Data for this exercise section start

(* ===== verification/EvaluatorLoop.v ===== *)
(** * The life cycle of the alert evaluator ([server/alerts/evaluator.go]: [Start],
    [Stop], [runLoop]).

    [Start] and [Stop] hold the mutex for the part that changes the state, so each
    is one step. A loop reads the field [stopChan] again, without the mutex, every
    time it comes to its [select]. *)
From S2P Require Import Prelude GoTime.

(** ** State *)

(** Where a loop goroutine is: in [evaluate], blocked in [select] on a channel, or
    returned. *)
Inductive loop_state :=
| Evaluating
| Waiting (ch : nat)
| Exited.

#[export] Instance loop_state_eq_dec : EqDecision loop_state.
Proof. solve_decision. Defined.

(** Channels are numbered in the order of their creation; [closed] has their
    closed flags. [loops] are the goroutines in the order they were started. *)
Record Evaluator := {
  interval : Duration;
  running : bool;
  stopChan : nat;
  closed : list bool;
  loops : list loop_state;
}.

Definition NewEvaluator (configInterval : Duration) : Evaluator :=
  {| interval := if configInterval =? 0 then 60 * Second else configInterval;
     running := false; stopChan := 0; closed := [false]; loops := [] |}.

(** ** Operations *)

Definition Start (e : Evaluator) : Evaluator :=
  if running e then e
  else {| interval := interval e; running := true; stopChan := length (closed e);
          closed := closed e ++ [false]; loops := loops e ++ [Evaluating] |}.

(** [close] of a closed channel panics. *)
Definition Stop (e : Evaluator) : result string Evaluator :=
  if negb (running e) then Ok e
  else match closed e !! stopChan e with
       | Some false =>
           Ok {| interval := interval e; running := false; stopChan := stopChan e;
                 closed := <[stopChan e := true]> (closed e); loops := loops e |}
       | _ => Err "close of closed channel"
       end.

Definition set_loop (i : nat) (l : loop_state) (e : Evaluator) : Evaluator :=
  {| interval := interval e; running := running e; stopChan := stopChan e;
     closed := closed e; loops := <[i := l]> (loops e) |}.

(** One step of [runLoop]: [evaluate] returns and the loop enters [select]; the
    ticker fires; the stop channel is closed. When both are ready Go picks either. *)
Inductive runLoop (i : nat) : Evaluator -> Evaluator -> Prop :=
| run_wait e :
    loops e !! i = Some Evaluating -> runLoop i e (set_loop i (Waiting (stopChan e)) e)
| run_tick e ch :
    loops e !! i = Some (Waiting ch) -> runLoop i e (set_loop i Evaluating e)
| run_stop e ch :
    loops e !! i = Some (Waiting ch) -> closed e !! ch = Some true ->
    runLoop i e (set_loop i Exited e).

Inductive step : Evaluator -> Evaluator -> Prop :=
| step_start e : step e (Start e)
| step_stop e e' : Stop e = Ok e' -> step e e'
| step_loop i e e' : runLoop i e e' -> step e e'.

Inductive reachable (d : Duration) : Evaluator -> Prop :=
| reach_new : reachable d (NewEvaluator d)
| reach_step e e' : reachable d e -> step e e' -> reachable d e'.

(** ** The invariant *)

(** While running, the current channel is open and the older ones are closed or
    were never used; when stopped, every channel a loop waits on is closed, and so
    is the one a loop that is still evaluating will wait on. *)
Definition lifecycle_ok (e : Evaluator) : Prop :=
  (stopChan e < length (closed e))%nat /\
  (running e = true -> closed e !! stopChan e = Some false) /\
  (running e = false -> loops e = [] \/ closed e !! stopChan e = Some true) /\
  (forall i ch, loops e !! i = Some (Waiting ch) ->
     ch = stopChan e \/ closed e !! ch = Some true).

Lemma Start_ok e : lifecycle_ok e -> lifecycle_ok (Start e).
Proof.
  intros (Hlt & Hrun & Hstop & Hw). unfold Start. destruct (running e) eqn:Hr.
  { split_and!; [done | by intros _; apply Hrun | by rewrite Hr | done]. }
  split_and!; simpl.
  - rewrite length_app. simpl. lia.
  - intros _. by rewrite lookup_app_r, Nat.sub_diag by lia.
  - done.
  - intros i ch Hi. right. apply lookup_app_Some in Hi as [Hi|[_ Hi]].
    + assert (Hc : closed e !! ch = Some true).
      { destruct (Hstop eq_refl) as [Hnil|Hc]; [by rewrite Hnil in Hi|].
        by destruct (Hw i ch Hi) as [->|]. }
      by apply lookup_app_l_Some.
    + by apply list_lookup_singleton_Some in Hi as [_ ?].
Qed.

Lemma Stop_ok e : lifecycle_ok e -> exists e', Stop e = Ok e' /\ lifecycle_ok e'.
Proof.
  intros (Hlt & Hrun & Hstop & Hw). unfold Stop. destruct (running e) eqn:Hr; simpl.
  2: { exists e. split; [done|]. split_and!; [done | by rewrite Hr | by intros _; apply Hstop | done]. }
  rewrite Hrun by done. eexists. split; [done|]. split_and!; simpl.
  - by rewrite length_insert.
  - done.
  - intros _. right. by apply list_lookup_insert_eq.
  - intros i ch Hi. destruct (Hw i ch Hi) as [->|Hc]; [by left|]. right.
    destruct (decide (ch = stopChan e)) as [->|Hne]; [by apply list_lookup_insert_eq|].
    by rewrite list_lookup_insert_ne by done.
Qed.

Lemma set_loop_ok i l e :
  lifecycle_ok e -> (forall ch, l = Waiting ch -> ch = stopChan e \/ closed e !! ch = Some true) ->
  lifecycle_ok (set_loop i l e).
Proof.
  intros (Hlt & Hrun & Hstop & Hw) Hl. split_and!; simpl; [done | done | |].
  - intros Hr. destruct (Hstop Hr) as [->|Hc]; [by left | by right].
  - intros j ch Hj. destruct (decide (i = j)) as [<-|Hne].
    + assert (Hlen : (i < length (loops e))%nat).
      { rewrite <- (length_insert (loops e) i l). by eapply lookup_lt_Some. }
      rewrite list_lookup_insert_eq in Hj by done. injection Hj as Hj. by apply Hl.
    + rewrite list_lookup_insert_ne in Hj by done. by eapply Hw.
Qed.

Lemma step_ok e e' : lifecycle_ok e -> step e e' -> lifecycle_ok e'.
Proof.
  intros Hok Hs. inversion Hs as [e0 | e0 e1 Hstop | i e0 e1 Hrun]; subst.
  - by apply Start_ok.
  - destruct (Stop_ok _ Hok) as (e1 & He1 & Hok1). rewrite Hstop in He1. by injection He1 as <-.
  - inversion Hrun as [e0 Hi | e0 ch Hi | e0 ch Hi Hc]; subst; apply set_loop_ok; try done.
    intros ch [= ->]. by left.
Qed.

Lemma reachable_ok d e : reachable d e -> lifecycle_ok e.
Proof.
  induction 1 as [|e e' _ IH Hs]; [|by eapply step_ok].
  split_and!; simpl; [lia | done | by left | done].
Qed.

(** ** Properties *)

(** In every reachable state [Stop] succeeds without closing a channel twice,
    and leaves a state in which every loop that waits, waits on a closed channel,
    and a loop that is evaluating will. *)
Theorem Stop_reaches_loops d e :
  reachable d e ->
  exists e', Stop e = Ok e' /\ running e' = false /\
    (forall i ch, loops e' !! i = Some (Waiting ch) -> closed e' !! ch = Some true) /\
    (forall i, loops e' !! i = Some Evaluating -> closed e' !! stopChan e' = Some true).
Proof.
  intros Hr%reachable_ok. destruct (Stop_ok e Hr) as (e' & Hs & Hok). exists e'.
  assert (Hrun : running e' = false).
  { unfold Stop in Hs. destruct (running e) eqn:Hre; simpl in Hs.
    - destruct (closed e !! stopChan e) as [[]|]; try done. by injection Hs as <-.
    - by injection Hs as <-. }
  destruct Hok as (_ & _ & Hstop & Hw). split_and!; [done | done | |].
  - intros i ch Hi. destruct (Hstop Hrun) as [Hnil|Hc]; [by rewrite Hnil in Hi|].
    by destruct (Hw i ch Hi) as [->|].
  - intros i Hi. by destruct (Hstop Hrun) as [Hnil|Hc]; [rewrite Hnil in Hi|].
Qed.

(** Start, stop during the first pass, start again, and let both passes end. *)
Lemma restart_run d :
  reachable d {| interval := interval (NewEvaluator d); running := true; stopChan := 2;
                 closed := [false; true; false]; loops := [Waiting 2; Waiting 2] |}.
Proof.
  pose proof (reach_step _ _ _ (reach_new d) (step_start _)) as H1.
  assert (H2 : exists e, Stop (Start (NewEvaluator d)) = Ok e) by (eexists; reflexivity).
  destruct H2 as [e2 Hs]. pose proof (reach_step _ _ _ H1 (step_stop _ _ Hs)) as H2.
  injection Hs as <-.
  pose proof (reach_step _ _ _ H2 (step_start _)) as H3.
  assert (H4 : reachable d (set_loop 0 (Waiting 2) (Start
    {| interval := interval (NewEvaluator d); running := false; stopChan := 1;
       closed := [false; true]; loops := [Evaluating] |}))).
  { eapply reach_step; [exact H3 | apply (step_loop 0)]. by apply run_wait. }
  eapply reach_step; [exact H4 | apply (step_loop 1)]. by apply run_wait.
Qed.

Lemma Stop_reaches_loops_witness :
  exists e', Stop {| interval := 60 * Second; running := true; stopChan := 2;
                 closed := [false; true; false]; loops := [Waiting 2; Waiting 2] |} = Ok e' /\
    running e' = false /\
    (forall i ch, loops e' !! i = Some (Waiting ch) -> closed e' !! ch = Some true) /\
    (forall i, loops e' !! i = Some Evaluating -> closed e' !! stopChan e' = Some true).
Proof. apply (Stop_reaches_loops 0), (restart_run 0). Defined.

(** A [Stop] followed by a [Start] while a pass is running loses the stop: the old
    loop picks up the new channel, and two loops evaluate the same rules from then
    on. *)
Theorem restart_leaks_loop d :
  exists e, reachable d e /\ running e = true /\
    loops e = [Waiting (stopChan e); Waiting (stopChan e)] /\ closed e !! stopChan e = Some false.
Proof. eexists. split; [apply restart_run | done]. Qed.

Data for this exercise section end

Identify each line in the records above that contains the word "select", and copy it out in full.

    time it comes to its [select]. *)
(** Where a loop goroutine is: in [evaluate], blocked in [select] on a channel, or
(** One step of [runLoop]: [evaluate] returns and the loop enters [select]; the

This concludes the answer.